======== Records for the exercise ========
(** A run over a registry with entries: it ends by [sys.exit], with 0
    exactly when every result works, and the report holds the results
    with an issue. *)
Lemma main_with_entries (c : ascii) (key : string) (config : Registry)
  (remote : Remote) :
  get_or (models config) [] <> [] ->
  (termination (main (Some (String c key)) (Loaded config) remote) = Exit 0
   <-> Forall (fun r => works r = true)
              (results (main (Some (String c key)) (Loaded config) remote)))
  /\ (termination (main (Some (String c key)) (Loaded config) remote) = Exit 0
      -> report_file (main (Some (String c key)) (Loaded config) remote) = None)
  /\ (termination (main (Some (String c key)) (Loaded config) remote) <> Exit 0
      -> termination (main (Some (String c key)) (Loaded config) remote) = Exit 1
         /\ exists rate,
              report_file (main (Some (String c key)) (Loaded config) remote)
              = Some {| total_tested :=
                          Z.of_nat (List.length
                            (results (main (Some (String c key)) (Loaded config) remote)));
                        failed_models :=
                          filter has_issue
                            (results (main (Some (String c key)) (Loaded config) remote));
                        success_rate := rate |}).
Proof.
  intros ne. unfold main.
  destruct (validate_all_results remote (get_or (models config) []) [] init)
    as [new [E [L _]]].
  destruct (validate_all remote (get_or (models config) []) [] init) as [rs st].
  simpl in E. subst rs.
  assert (nn : new <> []).
  { intros ->. destruct (get_or (models config) []); [contradiction | discriminate]. }
  destruct (print_summary_ok new nn) as [s ->].
  destruct (filter has_issue new) as [|f failed] eqn:F.
  - simpl. split; [|split].
    + split; [intros _ | reflexivity].
      apply filter_nil_iff in F. eapply Forall_impl; [|exact F].
      intros r H. cbv beta in H. rewrite has_issue_works in H.
      now destruct (works r).
    + reflexivity.
    + congruence.
  - assert (nz : Z.of_nat (List.length new) <> 0)
      by (destruct new; [contradiction | simpl; lia]).
    destruct (truediv_ok (Z.of_nat (List.length new)
                          - Z.of_nat (List.length (f :: failed))) _ nz) as [q ->].
    simpl. split; [|split].
    + split; [discriminate|]. intros W. exfalso.
      assert (In f (filter has_issue new)) by (rewrite F; now left).
      apply filter_In in H. destruct H as [Hin Hi].
      rewrite Forall_forall in W. specialize (W f Hin).
      rewrite has_issue_works, W in Hi. discriminate.
    + discriminate.
    + intros _. split; [reflexivity|]. exists (q * 100)%float. now rewrite F.
Qed.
========
What the exercise asks:
Give back exactly the lines above, from the line containing "-> report_file (main" through the line containing "destruct (print_summary_ok new", with both end lines and nothing more.

Solution to this task:
      -> report_file (main (Some (String c key)) (Loaded config) remote) = None)
  /\ (termination (main (Some (String c key)) (Loaded config) remote) <> Exit 0
      -> termination (main (Some (String c key)) (Loaded config) remote) = Exit 1
         /\ exists rate,
              report_file (main (Some (String c key)) (Loaded config) remote)
              = Some {| total_tested :=
                          Z.of_nat (List.length
                            (results (main (Some (String c key)) (Loaded config) remote)));
                        failed_models :=
                          filter has_issue
                            (results (main (Some (String c key)) (Loaded config) remote));
                        success_rate := rate |}).
Proof.
  intros ne. unfold main.
  destruct (validate_all_results remote (get_or (models config) []) [] init)
    as [new [E [L _]]].
  destruct (validate_all remote (get_or (models config) []) [] init) as [rs st].
  simpl in E. subst rs.
  assert (nn : new <> []).
  { intros ->. destruct (get_or (models config) []); [contradiction | discriminate]. }
  destruct (print_summary_ok new nn) as [s ->].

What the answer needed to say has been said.